*Problem details*.
Go through the data from its first line and retype each line, stopping once the line containing "intros Hk. destruct (Z.testbit w k) eqn:E." has been retyped.

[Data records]
[Start of section]
(* ===== verification/Bits.v ===== *)
(** Bit maps: words of [W] bits, and how testing, setting and clearing a bit act on them. *)
From S2P Require Import Prelude.
Local Open Scope Z_scope.

(** ** Bits *)

Lemma land_pow2_test w k : 0 ≤ k → negb (Z.land w (2 ^ k) =? 0) = Z.testbit w k.
Proof.
  intros Hk. destruct (Z.testbit w k) eqn:E.
  - apply negb_true_iff, Z.eqb_neq. intros H0. assert (Z.testbit (Z.land w (2 ^ k)) k = true) as Ht by (by rewrite Z.land_spec, E, Z.pow2_bits_true).
    rewrite H0, Z.bits_0 in Ht. done.
  - apply negb_false_iff, Z.eqb_eq. apply Z.bits_inj'. intros i Hi. rewrite Z.land_spec, Z.bits_0. destruct (decide (i = k)) as [->|Hne]; [by rewrite E|].
    rewrite Z.pow2_bits_false by done. apply andb_false_r.
Qed.
Lemma set_clear w k : 0 ≤ k → Z.testbit w k = false → Z.land (Z.lor w (2 ^ k)) (Z.lnot (2 ^ k)) = w.
Proof.
  intros Hk E. apply Z.bits_inj'. intros i Hi. rewrite Z.land_spec, Z.lor_spec, Z.lnot_spec by done. destruct (decide (i = k)) as [->|Hne].
  - by rewrite E, Z.pow2_bits_true.
  - by rewrite Z.pow2_bits_false, orb_false_r, andb_true_r by done.
Qed.
Lemma clear_same w k : 0 ≤ k → Z.testbit w k = false → Z.land w (Z.lnot (2 ^ k)) = w.
Proof.
  intros Hk E. apply Z.bits_inj'. intros i Hi. rewrite Z.land_spec, Z.lnot_spec by done. destruct (decide (i = k)) as [->|Hne]; [by rewrite E|].
  by rewrite Z.pow2_bits_false, andb_true_r by done.
Qed.

(** ** Maps of words *)

Section maps.
Context (W : Z) (HW : 0 < W).

(** The bit [i], and a map with it set. *)
Definition word (bm : list Z) (i : Z) : Z := bm !!! Z.to_nat (i / W).
Definition bit (bm : list Z) (i : Z) : bool := Z.testbit (word bm i) (i mod W).
Definition set_bit (bm : list Z) (i : Z) : list Z := <[Z.to_nat (i / W) := Z.lor (word bm i) (2 ^ (i mod W))]> bm.
(** The map has room for [n] bits. *)
Definition roomy (bm : list Z) (n : Z) : Prop := Z.of_nat (length bm) = (n + (W - 1)) / W.

Lemma roomy_lookup bm n i : roomy bm n → 0 ≤ i < n → bm !! Z.to_nat (i / W) = Some (word bm i).
Proof using HW.
  intros Hr Hi. apply list_lookup_lookup_total_lt. unfold roomy in Hr. assert (0 ≤ i / W < (n + (W - 1)) / W); [|lia]. split; [apply Z.div_pos; lia|].
  apply Z.div_lt_upper_bound; [lia|]. pose proof (Z.div_mod (n + (W - 1)) W ltac:(lia)). pose proof (Z.mod_pos_bound (n + (W - 1)) W ltac:(lia)). lia.
Qed.
Lemma bit_test bm i : 0 ≤ i → negb (Z.land (word bm i) (2 ^ (i mod W)) =? 0) = bit bm i.
Proof using HW. intros Hi. apply land_pow2_test. apply Z.mod_pos_bound. lia. Qed.
Lemma roomy_set bm n i : roomy bm n → roomy (set_bit bm i) n.
Proof. unfold roomy, set_bit. by rewrite length_insert. Qed.
Lemma word_set bm n i j : roomy bm n → 0 ≤ i < n → 0 ≤ j → word (set_bit bm i) j = if decide (j / W = i / W) then Z.lor (word bm i) (2 ^ (i mod W)) else word bm j.
Proof using HW.
  intros Hr Hi Hj. pose proof (roomy_lookup bm n i Hr Hi) as Hl. apply lookup_lt_Some in Hl. unfold word at 1, set_bit. case_decide as Hd.
  - rewrite Hd. by apply list_lookup_total_insert_eq.
  - apply list_lookup_total_insert_ne. pose proof (Z.div_pos i W). pose proof (Z.div_pos j W). lia.
Qed.
Lemma bit_set bm n i j : roomy bm n → 0 ≤ i < n → 0 ≤ j → bit (set_bit bm i) j = (if decide (j = i) then true else bit bm j).
Proof using HW.
  intros Hr Hi Hj. unfold bit. rewrite (word_set bm n) by done. pose proof (Z.mod_pos_bound i W ltac:(lia)). pose proof (Z.mod_pos_bound j W ltac:(lia)).
  pose proof (Z.div_mod i W ltac:(lia)). pose proof (Z.div_mod j W ltac:(lia)). destruct (decide (j / W = i / W)) as [Hd|Hd].
  - rewrite Z.lor_spec. unfold word. rewrite Hd. destruct (decide (j = i)) as [->|Hne].
    + rewrite Z.pow2_bits_true by lia. apply orb_true_r.
    + rewrite Z.pow2_bits_false by nia. apply orb_false_r.
  - by rewrite decide_False by congruence.
Qed.
(** Clearing a bit that has been set undoes it; clearing one that is not does nothing. *)
Definition clear_bit (bm : list Z) (i : Z) : list Z := <[Z.to_nat (i / W) := Z.land (word bm i) (Z.lnot (2 ^ (i mod W)))]> bm.
Lemma clear_set bm n i : roomy bm n → 0 ≤ i < n → bit bm i = false → clear_bit (set_bit bm i) i = bm.
Proof using HW.
  intros Hr Hi Hb. unfold clear_bit. rewrite (word_set bm n) by (done || lia).
  rewrite decide_True by done. unfold set_bit. rewrite list_insert_insert_eq, set_clear; [|apply Z.mod_pos_bound; lia|done].
  apply list_insert_id. by apply (roomy_lookup bm n).
Qed.
Lemma clear_unset bm n i : roomy bm n → 0 ≤ i < n → bit bm i = false → clear_bit bm i = bm.
Proof using HW.
  intros Hr Hi Hb. unfold clear_bit. rewrite clear_same; [|apply Z.mod_pos_bound; lia|done].
  apply list_insert_id. by apply (roomy_lookup bm n).
Qed.
Lemma bit_clear bm n i j : roomy bm n → 0 ≤ i < n → 0 ≤ j → bit (clear_bit bm i) j = (if decide (j = i) then false else bit bm j).
Proof using HW.
  intros Hr Hi Hj. pose proof (roomy_lookup bm n i Hr Hi) as Hl. apply lookup_lt_Some in Hl. pose proof (Z.mod_pos_bound i W ltac:(lia)). pose proof (Z.mod_pos_bound j W ltac:(lia)).
  pose proof (Z.div_mod i W ltac:(lia)). pose proof (Z.div_mod j W ltac:(lia)). pose proof (Z.div_pos i W). pose proof (Z.div_pos j W).
  unfold bit at 1, word, clear_bit. destruct (decide (j / W = i / W)) as [Hd|Hd].
  - rewrite Hd, list_lookup_total_insert_eq by done. rewrite Z.land_spec, Z.lnot_spec by lia. destruct (decide (j = i)) as [->|Hne].
    + rewrite Z.pow2_bits_true by lia. apply andb_false_r.
    + rewrite Z.pow2_bits_false, andb_true_r by nia. unfold bit, word. by rewrite Hd.
  - rewrite list_lookup_total_insert_ne by lia. by rewrite decide_False by congruence.
Qed.
Lemma roomy_clear bm n i : roomy bm n → roomy (clear_bit bm i) n.
Proof. unfold roomy, clear_bit. by rewrite length_insert. Qed.
End maps.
[End of section]
*Written solution*.
(* ===== verification/Bits.v ===== *)
(** Bit maps: words of [W] bits, and how testing, setting and clearing a bit act on them. *)
From S2P Require Import Prelude.
Local Open Scope Z_scope.

(** ** Bits *)

Lemma land_pow2_test w k : 0 ≤ k → negb (Z.land w (2 ^ k) =? 0) = Z.testbit w k.
Proof.
  intros Hk. destruct (Z.testbit w k) eqn:E.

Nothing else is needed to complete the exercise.